ХАДЖ: За то, что сражался в очередной бессмысленной войне. (Снова вверх-вниз по ступенькам.) Вот черт… Тьфу! (Дальше непечатные ругательства.) Этот Синдикат без имени мечтает вас поиметь, понимаешь? (Неразборчиво.) У баньямуленге лучшие воины, прекрасная дисциплина, мотивация и лучшие запасы полезных ископаемых… золото и колтан на плоскогорье… и вы их даже не добываете… слишком любите своих долбаных коров!

ДЬЕДОННЕ (непрерывно кашляя, хладнокровно): Тогда диктовать условия будем мы. Придем к Мвангазе и скажем: сначала дай нам все, что обещал, иначе не станем за тебя воевать, а выступим против тебя. Так и скажем.

ХАДЖ: К Мвангазе?.. Ты в самом деле думаешь, что тут всем Мвангаза заправляет? Вот уж герой так герой! Мирового уровня… про-све-титель! Бескорыстный друг обездоленных, мать его! Да у него самая захудалая на свете вилла в Испании за десять миллионов долларов.

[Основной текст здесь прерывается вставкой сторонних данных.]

(* ===== verification/Throughput.v ===== *)
(** * The throughput limit over time

    [Throttle] bounds what a bucket grants at one instant.  Here: what the dequeues of a topic
    hand out in a stretch of time, in any history of calls, with the rounding of float8
    arithmetic counted.  A dequeue's [now()] is the start of its transaction, and it waits for
    the advisory lock only then: the clocks of successive draws need not be in order. *)

From S2P Require Import Prelude.
From S2P Require Import Store.
From S2P Require Import Avro.
From S2P Require Import Runtime.
From S2P Require Import Model.
From S2P Require Import TopicConfig.
From S2P Require Import Throttle.
From S2P Require Import Schema.
From S2P Require Import Dequeue.
From S2P Require Import GroupBatch.
From S2P Require Import Enqueue.
From S2P Require Import Lifecycle.
From S2P Require Import ConsumerGroup.
From S2P Require Import Reaper.
From S2P Require Import Replay.
From S2P Require Import System.

(** ** float8

    The value of a float8 in units of the smallest positive one ([2 ^ -1074]), of which
    [f8_unit] make one.  Operations are rounded to 53 bits, and rounding keeps the order; the
    quotient, the product and the sum of a refill together are off by less than [2 ^ -50] of
    the magnitude [2 ^ B] of what they add. *)
Class Float8 `{PG : Postgres} := { f8_unit : Z; f8_val : f8 → Z }.

Class Float8Laws `{F8 : Float8} : Prop := {
  f8_unit_pos : 0 < f8_unit;
  f8_val_of_Z z : Z.abs z ≤ 2 ^ 53 → f8_val (f8_of_Z z) = z * f8_unit;
  f8_val_ltb x y : f8_ltb x y = true ↔ f8_val x < f8_val y;
  f8_val_int x : Z.abs (f8_val x) ≤ 2 ^ 53 * f8_unit → f8_int x = Z.quot (f8_val x) f8_unit;
  f8_val_sub x n : 0 ≤ n ≤ f8_int x → f8_int x ≤ 2 ^ 53 →
    f8_val (f8_sub x (f8_of_Z n)) = f8_val x - n * f8_unit;
  f8_val_refill x z d B :
    0 ≤ B → 0 ≤ z ≤ 2 ^ 53 → Z.abs (f8_val x) ≤ 2 ^ B * f8_unit →
    Z.abs (z * d) ≤ 2 ^ B * 10 ^ 6 →
    2 ^ 50 * Z.abs (10 ^ 6 * f8_val (f8_add x (f8_mul (f8_of_Z z) (f8_epoch d))) -
                    (10 ^ 6 * f8_val x + z * f8_unit * d)) ≤ 2 ^ B * 10 ^ 6 * f8_unit;
  f8_val_refill_mono x z d d' : 0 ≤ z → d ≤ d' →
    f8_val (f8_add x (f8_mul (f8_of_Z z) (f8_epoch d))) ≤
    f8_val (f8_add x (f8_mul (f8_of_Z z) (f8_epoch d')));
}.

Уж мой папа знает… В каждой уборной по плазме… (Яростный перестук штиблет, речь становится невнятнойу потом опять слышно хорошо. Неожиданно ласково): Дьедонне… Послушай меня внимательно. Ты хороший человек. Ты мне нравишься.

ДЬЕДОННЕ: (неразборчиво).

ХАДЖ: Не умрешь. Я не хочу, чтобы ты умер. Договорились? По рукам? Ни ты, ни кто-либо еще из баньямуленге. Хватит уже. Ни из-за войны, ни от голода, ни от последствий войны, ни от СПИДа. Если непременно желаешь отбросить коньки, лопни от пива. Обещаешь?

ДЬЕДОННЕ (мрачно смеется): От пива и антиретровирусных препаратов.

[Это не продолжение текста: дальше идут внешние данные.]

(* ===== verification/Client.v ===== *)
(** * The Go client: connection, tokens, messages

    [clients/go-client]: the token store and its refresher ([token_store.go],
    [client.go]), the dial, consumer and publish options ([options.go]), the producer
    ([producer.go]) and the messages with their acknowledgements ([message.go]).  The
    server is the interface [QueueServiceClient], the generated stub; a call's fate on
    the network is an argument. *)

From S2P Require Import Prelude.
From S2P Require Import Avro.
From S2P Require Import Json.
From S2P Require Import Text.
From S2P Require Import Schema.
From S2P Require Import Grpc.

(** ** The stub *)

(** What [pb.QueueServiceClient] promises: each unary method answers with a response or a
    status and takes the server to a new state. *)
Class QueueServiceClient (S : Type) := {
  pb_Enqueue : EnqueueRequest → S → result Code string * S;
  pb_BatchDequeue : BatchDequeueRequest → S → result Code (list DequeueResponse) * S;
  pb_Ack : AckRequest → S → result Code unit * S;
  pb_Nack : NackRequest → S → result Code unit * S;
}.

(** What becomes of a call: answered, never sent - as under a context that is done - or
    carried out with its answer lost. *)
Inductive fate := answered | not_sent | answer_lost.

Inductive RpcError := Status (c : Code) | Unavailable.

Definition call {S A} (f : fate) (m : S → result Code A * S) (s : S) : result RpcError A * S :=
  match f with
  | answered => let '(r, s') := m s in
                (match r with Ok a => Ok a | Err c => Err (Status c) end, s')
  | not_sent => (Err Unavailable, s)
  | answer_lost => (Err Unavailable, (m s).2)
  end.

(** ** Tokens *)

Section tokens.
Context `{CO : Codecs}.

(** [time.Unix(sec, 0)] in nanoseconds; the seconds since the year 1 wrap. *)
Definition unixToInternal : Z := 62135596800.
Definition time_Unix (sec : Z) : Z := (wrap64 (sec + unixToInternal) - unixToInternal) * Second.

(** The [exp] claim, in nanoseconds, or an error. *)
Definition claims_expiry (payload : string) : option Z :=
  j ← json_Unmarshal payload;
  exp ← decode (dec_struct [("exp"%string, dec_int)]) 0 j;
  if exp =? 0 then None else Some (time_Unix exp).

Definition tokenExpiry (token : string) : option Z :=
  match Split "." token with
  | [_; payload; _] => DecodeString payload ≫= claims_expiry
  | _ => None
  end.

(** *** The refresher *)

Definition advanceWindow : Z := 60 * Second.
Definition initial_retry : Z := 5 * Second.

(** [exp.Sub(now)], which saturates. *)
Definition time_until (exp now : Z) : Z := Z.max (- 2 ^ 63) (Z.min (exp - now) (2 ^ 63 - 1)).

(** The token in the store, the wait after a failure, and the clock. *)
Record Refresher := mkRefresher { rf_token : string; retryBackoff : Z; rf_now : Z }.

(** What happens during one iteration: the points at which the context is found done, how
    long the callback takes, and the token it returns ([None]: an error). *)
Record Round := mkRound {
  done_sleeping : bool; done_before_call : bool;
  call_takes : Z; new_token : option string;
  done_after_call : bool; done_backing_off : bool;
}.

ХАДЖ: Понимаешь, не хочу я, чтобы в Конго люди помирали. Хочу, чтобы все жили долго-долго, а если какому-нибудь ханурику уж очень приспичит, то пусть… тихо-мирно… от пива… С тебя пот льет, как со шлюхи при исполнении. Сядь-ка.

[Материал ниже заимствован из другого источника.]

(* ===== verification/EndToEnd.v ===== *)
(** * A message's way through client and server

    The consumer of [clients/go-client] on the stub that the service of
    [backend/internal/server/grpc.go] is: one message is sent on a subscription, handled,
    and settled by [dispatch] as the handler ends. *)

From S2P Require Import Prelude.
From S2P Require Import Store.
From S2P Require Import Avro.
From S2P Require Import Runtime.
From S2P Require Import Model.
From S2P Require Import TopicConfig.
From S2P Require Import Throttle.
From S2P Require Import Schema.
From S2P Require Import Dequeue.
From S2P Require Import Enqueue.
From S2P Require Import Lifecycle.
From S2P Require Import Replay.
From S2P Require Import Query.
From S2P Require Import System.
From S2P Require Import Caches.
From S2P Require Import Users.
From S2P Require Import Grpc.
From S2P Require Import Client.
From S2P Require Import Consumer.

Section end_to_end.
Context `{PG : Postgres} `{ST : Storage} `{CO : Codecs}.
Context (s : Service).

(** ** The service as a stub *)

(** A handler's own failure is answered like an error it maps to nothing else. *)
Definition rpc_run {A} (m : M (result Code A)) (e : Env) (w : World) : result Code A * World :=
  match m e w with (Ok r, w') => (r, w') | (Err _, w') => (Err Internal, w') end.

(** The calls of caller [c], carried out in [e]. *)
Definition stub (c : Caller) (e : Env) : QueueServiceClient World := {|
  pb_Enqueue req w := rpc_run (rpc_Enqueue s c req) e w;
  pb_BatchDequeue req w := rpc_run (rpc_BatchDequeue s c req) e w;
  pb_Ack req w := rpc_run (rpc_Ack c req) e w;
  pb_Nack req w := rpc_run (rpc_Nack s c req) e w;
|}.

(** One message through a consumer: a subscription whose first poll, in [e1], brings it,
    the handler, and the settling call of caller [c], in [e2]. *)
Definition deliver (c : Caller) (topic : string) (cfg : consumerConfig) (f : fate)
    (handler : Delivered → handler_result) (e1 e2 : Env) (w : World)
    : option Delivered * World :=
  match rpc_Subscribe s (mkCaller None true) (subscribe_request topic cfg) e1
          [(mkStreamTick false false false true, e1)] w with
  | (([resp], _, _), w1) =>
      let m := protoToMessage (cfg_consumerGroup cfg) resp in
      (Some m, dispatch (QS := stub c e2) f m (handler m) w1)
  | (_, w1) => (None, w1)
  end.

(** ** Settling *)

Context `{LAWS : !PostgresLaws} `{SLAWS : !StorageLaws}.

(** The lookup and the check before a settlement, for a caller who needs no grants. *)
Lemma settlement_reached c id r (m : M unit) e w :
  restricted c = None → w_faults w = [] → messages (w_db w) !! id = Some r →
  rpc_bind (topic_of id) (λ topic, rpc_bind (checkDequeueGrant c topic "") (λ _, settle m)) e w =
    settle m e w.
Proof.
  intros Hc Hf Hr. unfold rpc_bind at 1, topic_of, TopicForMessage, pool_query.
  rewrite run_bind, run_bind, run_try, run_bind, pool_stmt_calm by done. simpl. rewrite Hr. simpl.
  unfold rpc_bind. rewrite run_bind. unfold checkDequeueGrant. rewrite Hc. simpl.
  replace (set_db (w_db w) w) with w by by destruct w.
  done.
Qed.

Lemma Dequeue_calm topic vt : calm (Dequeue s topic vt).
Proof.
  assert (reports_no_loss (sql_claim_one topic (duration_seconds (resolveVisibilityTimeout s vt)))).
  { intros e db. unfold sql_claim_one. by destruct (select_messages _ _ _ _) as [|[]]. }
  unfold Dequeue, applyThroughputLimit, consumeTokens. cbv zeta.
  repeat (solve_calm; cbv zeta; try by apply calm_tx_stmt).
  unfold row_message. destruct (hydrate_metadata _) as [md|x] eqn:Hmd; [apply calm_ret|].
  apply calm_fail. intros [what ->]. unfold hydrate_metadata in Hmd. repeat case_match; done.
Qed.

(** What [Ack] makes of a message in processing, without faults. *)
Lemma settle_ack id r e w :
  db_ok (w_db w) → w_faults w = [] → messages (w_db w) !! id = Some r →
  m_status r = processing → message_log (w_db w) !! (m_topic r, pg_now e, id) = None →
  settled id (m_topic r) (log_of_message r) (pg_now e) (w_db w) (w_db (settle (Ack id) e w).2).
Proof.
  intros Hok Hf Hr Hst Hlog.
  pose proof (implements_calm _ _ _ _ (ack_implements id e w) (Ack_calm id) Hf) as Hack.
  unfold ack_on_tables in Hack. rewrite Hr, decide_True in Hack by done.
  destruct (archive_on_tables id (m_topic r) (log_of_message r) e (w_db w)) as [db1|x] eqn:Har.
  2: { unfold archive_on_tables, insert_log in Har. rewrite Hlog in Har. by case_match. }
  destruct Hack as [Hrun Hdb]. unfold settle. rewrite run_bind, run_try, Hrun. simpl.
  rewrite Hdb. by apply settled_intro.
Qed.

Lemma settle_world (m : M unit) e w : (settle m e w).2 = (m e w).2.
Proof.
  unfold settle. rewrite run_bind, run_try. destruct (m e w) as [[u|[]] w']; done.
Qed.

(** The columns and the key index accept a row. *)
Definition storable (id : uuid) (r : MessageRow) (ms : gmap uuid MessageRow) : Prop :=
  (int4 (m_retry_count r) ∧ int4 (m_max_retries r)) ∧ key_free id r ms.
#[local] Instance storable_dec id r ms : Decision (storable id r ms).
Proof. unfold storable. apply _. Defined.

(** What [Nack] makes of it: nothing if the row cannot be stored, as when its key is taken by
    a newer pending message. *)
Lemma nack_stores id text r e w :
  coherent w → w_faults w = [] → messages (w_db w) !! id = Some r → m_status r = processing →
  let r' := nacked (threshold_of s (m_topic r) (w_db w)) (pg_now e) text r in
  w_db (Nack s id text e w).2 =
    if decide (storable id r' (messages (w_db w)))
    then set_messages (<[id := r']> (messages (w_db w))) (w_db w) else w_db w.
Proof.
  intros Hco Hf Hr Hst r'.
  destruct (nack_implements s id text e w Hco) as (threshold & Hused & Hi).
  destruct (Hused r Hr) as [->|[_ ?]]; [|done].
  pose proof (implements_calm _ _ _ _ Hi (Nack_calm s id text) Hf) as Hn.
  unfold nack_on_tables in Hn. rewrite Hr, decide_False in Hn by naive_solver.
  unfold update_message in Hn. rewrite Hr in Hn. fold r' in Hn.
  unfold storable. repeat case_decide; simpl in Hn; destruct Hn as [_ Hn]; rewrite Hn; naive_solver.
Qed.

Теперь лучше слышно. Антон сообщил через Сэм, что Дьедонне устроился на каменной скамье под буком, чуть ниже беседки. Хадж вьется вокруг него, в радиусе двух-трех метров. Я по-прежнему там, с ними.

ХАДЖ: …руандийцы сильнее нас, ты ведь знаешь, да? сильнее, чем… баньямуленге, сильнее громил маи-маи. (Пыхтит и ревет, изображая гориллу.) Да они куда сильнее, чем всё… Киву, вместе взятое… Так ведь? Согласись.

ДЬЕДОННЕ: Может, и так.

ХАДЖ: Так, так, и ты прекрасно это понимаешь. Послушай… (Наклоняется к Дьедонне, шепчет ему на ухо — прием стопроцентный, наверное, от микрофона, закрепленного на нижних ветках бука.) …Люблю отца своего, как подобает африканцу. Почитаю его. У тебя отец жив еще? Ну, значит, ты почитаешь его дух. Ты разговариваешь с его духом, повинуешься ему, он тебя ведет по жизни. Мой-то жив еще, так? Три жены у него и шлюх сколько влезет… Владеет добрым куском Гомы, и пятьдесят один процент моего бизнеса принадлежит ему, а руандийцы воруют у него сделки, во всяком случае, он так считает.